Worked Example — Email Integrity

Example: Worked examples are informative. They illustrate the method; they do not change definitions, domains, or required lifecycle elements.

This example shows how TrustSurface can be applied to a common scenario: reducing email impersonation and improving the trust posture of organisational email.

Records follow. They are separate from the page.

(* ===== verification/ToolExecution.v ===== *)
(** * Durable tool execution

    Models [agent/src/harness/tool-execution.ts] over the sessions of [Session].  A
    running execution is a process of the state: every [await] of [run] splits it, the
    updates of a tool wait in its checkpoint chain, and a crash drops the processes and
    keeps the session.  The tools themselves and the validation of their arguments
    ([ai/src/utils/validation.ts], over a schema library) are arguments. *)
From S2P Require Import Prelude JsMap JsString Json AgentData SessionState SessionQueries Session SessionJobs.

Module ToolExecution.
Import AgentData SessionState Storage Session.
Import Json (json, j_array, j_object, j_string, quote).

(** ** Outcomes *)

Definition textResult (text : jsstr) (isError : bool) : DurableToolOutcome :=
  mkOutcome (j_array [j_object [(js "type", j_string (js "text")); (js "text", j_string text)]]) None None None None isError.

Record AgentToolResult := mkResult {
  ar_content : json; ar_details : option json; ar_usage : option json; ar_addedToolNames : option (list jsstr);
  ar_terminate : option bool }.
(** What a tool returns or reports: a value with a JSON form, or one that [assertJsonSerializable] rejects. *)
Inductive tool_value := serializable (r : AgentToolResult) | not_serializable (reason : jsstr).

Definition toOutcome (v : tool_value) (isError : bool) : result jsstr DurableToolOutcome :=
  match v with
  | serializable r => Ok (mkOutcome (ar_content r) (ar_details r) (ar_usage r) (ar_addedToolNames r) (ar_terminate r) isError)
  | not_serializable reason => Err reason
  end.

Definition outcomeMessage (call : ToolExecutionState) (outcome : DurableToolOutcome) (now : Z) : AgentMessage :=
  m_toolResult (mkToolResult (x_toolCallId call) (x_toolName call) (do_content outcome) (do_details outcome) (do_usage outcome)
    (do_addedToolNames outcome) (do_isError outcome) now).

Definition stateWith (state : Rec ToolExecutionState) (status : ToolExecutionStatus) (id : jsstr)
    (outcome : option DurableToolOutcome) (errorMessage : option jsstr) : NewRecord ToolExecutionState :=
  let b := r_body state <| x_status := status |> in
  let b := match outcome with None => b | Some _ => b <| x_outcome := outcome |> end in
  again state id (match errorMessage with None => b | Some _ => b <| x_errorMessage := errorMessage |> end).

(** ** Tools *)

Record HarnessTool := mkTool { tool_name : jsstr; tool_prepareArguments : option (json → result jsstr json) }.
Inductive prepared := ready (tool : HarnessTool) (args : json) | refused (outcome : DurableToolOutcome).

Section Execution.
Context (validateToolArguments : HarnessTool → json → result jsstr json).

Definition prepareToolCall (name : jsstr) (arguments : json) (tools : list HarnessTool) : prepared :=
  match find (λ t, bool_decide (tool_name t = name)) tools with
  | None => refused (textResult (js "Tool " ++ quote (const false) name ++ js " is unavailable") true)
  | Some tool =>
      match (let* p := match tool_prepareArguments tool with Some f => f arguments | None => Ok arguments end in
             validateToolArguments tool p) with
      | Ok args => ready tool args
      | Err text => refused (textResult text true)
      end
  end.

(** ** Processes *)

(** How the call of the tool ended. *)
Inductive ending := returned (v : tool_value) | threw (text : jsstr).

(** Where an execution waits.  [durable] is the last state it stored, [chain] the updates that are not stored yet and
    [broken] whether storing one failed. *)
Inductive phase :=
| admitted (pending : Rec ToolExecutionState) (tools : list HarnessTool)
| running (pending durable : Rec ToolExecutionState) (chain : list DurableToolOutcome) (broken : bool)
| ended (pending durable : Rec ToolExecutionState) (chain : list DurableToolOutcome) (broken : bool) (e : ending).

(** [effects] is the history of the calls of tools: the state that admitted each. *)
Record World := mkWorld { session : State; procs : gmap nat phase; effects : list (Rec ToolExecutionState) }.
#[export] Instance world_rebuild : Rebuild World := λ w, mkWorld (session w) (procs w) (effects w).

Context (lane : jsstr).

(** A job of the session, with its answer; an execution whose job fails rejects. *)
Definition on_session {A} (m : M A) (w : World) : World * result SessionError A :=
  let '(s, r) := m (session w) in (w <| session := s |>, r).
Definition set_proc (p : nat) (ph : phase) (w : World) : World := w <| procs := <[p := ph]> (procs w) |>.
Definition stop (p : nat) (w : World) : World := w <| procs := delete p (procs w) |>.

Definition expected (r : Rec ToolExecutionState) : jsstr * ToolExecutionStatus := (r_id r, x_status (r_body r)).
Definition INTERRUPTED : jsstr := js "Tool execution was interrupted; external completion is unknown.".
Definition CANCELLED : jsstr := js "Tool execution was cancelled before completion.".

(** [run], up to the transition that admits the effect. *)
Definition run (p : nat) (state : Rec ToolExecutionState) (tools : list HarnessTool) (id : jsstr) (now : Z) (w : World) : World :=
  let st := x_status (r_body state) in
  if bool_decide (st = x_completed) || has_outcome st then w
  else if bool_decide (st = x_effect_pending) && bool_decide (x_replay (r_body state) = never) then
    (on_session (commitToolOutcome lane (expected state) state (textResult INTERRUPTED true) (Some x_interrupted) id now) w).1
  else
    match on_session (transitionToolExecution lane (expected state) now (stateWith state x_effect_pending id None None)) w with
    | (w, Ok (Some pending)) => set_proc p (admitted pending tools) w
    | (w, _) => w
    end.

Definition cancel (state : Rec ToolExecutionState) (id : jsstr) (now : Z) (w : World) : World :=
  (on_session (commitToolOutcome lane (expected state) state (textResult CANCELLED true) (Some x_cancelled) id now) w).1.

The technical standards involved (SPF, DKIM, DMARC) are well-defined. The failure mode is usually governance: multiple sending systems, unclear ownership, and inconsistent evidence.

Scenario

An organisation receives reports of phishing emails impersonating its brand. Internal security controls may be strong, but recipients cannot reliably distinguish legitimate from fraudulent emails.

Objective

Make impersonation materially harder by closing the Trust Signal Gap for email.


1) Discover

Identify what exists.

Minimum inventory:

  • sending domains (primary domain, subdomains, “marketing” domains)
  • sending platforms (M365/Google, marketing automation, ticketing, CRM, bulk senders)
  • ownership (who approves new sending sources)
  • dependencies (vendors with delegated send rights)

Output:

  • Email Trust Surface Inventory (domains × sending sources × owners)

2) Assess

Measure observable Trust Signals.

Baseline signals (from the catalogue):

  • SPF defined and constrained
  • DKIM signing for major streams
  • DMARC alignment and policy
  • Transport integrity controls where applicable (e.g. MTA-STS / TLS reporting)

Output:

  • Trust Signal Scorecard with evidence links (DNS records, provider configs, sample authentication results)

3) Harden

Close the highest-impact gaps.

Typical hardening sequence:

  1. Consolidate and validate legitimate sending sources.
  2. Fix SPF to authorise only those sources (avoid unsafe wildcards and excessive lookups).
  3. Enable DKIM for each platform (unique selectors, rotation plan).
  4. Implement DMARC in phases:
    • start with monitoring to validate streams
    • progress to quarantine, then reject for aligned mail
  5. Add transport integrity controls where they materially reduce risk.

Output:

  • Hardening backlog + staged deployment plan that avoids breaking legitimate mail

4) Govern

Prevent regressions.

Controls:

  • “New sender” change control (approval required before adding vendors or platforms)
  • ownership and escalation (email integrity owner, backup owner)
  • evidence refresh cadence (monthly for high-change environments)
  • exception process with expiry (temporary deviations are time-bound)

Output:

  • Operating procedure for introducing and validating new senders

5) Signal

Make trust posture verifiable.

Depending on context:

  • publish a security contact / abuse address
  • communicate internally how to verify authentic organisational email
  • include email integrity posture in executive reporting

Output:

  • a stable narrative supported by evidence, not marketing claims

What changed

Before: email trust posture depended on internal belief and ad hoc fixes.

After: email trust posture is evidence-based, governed, and measurably harder to impersonate.

That is the TrustSurface move: convert a trust failure mode into observable signals and enforceable governance.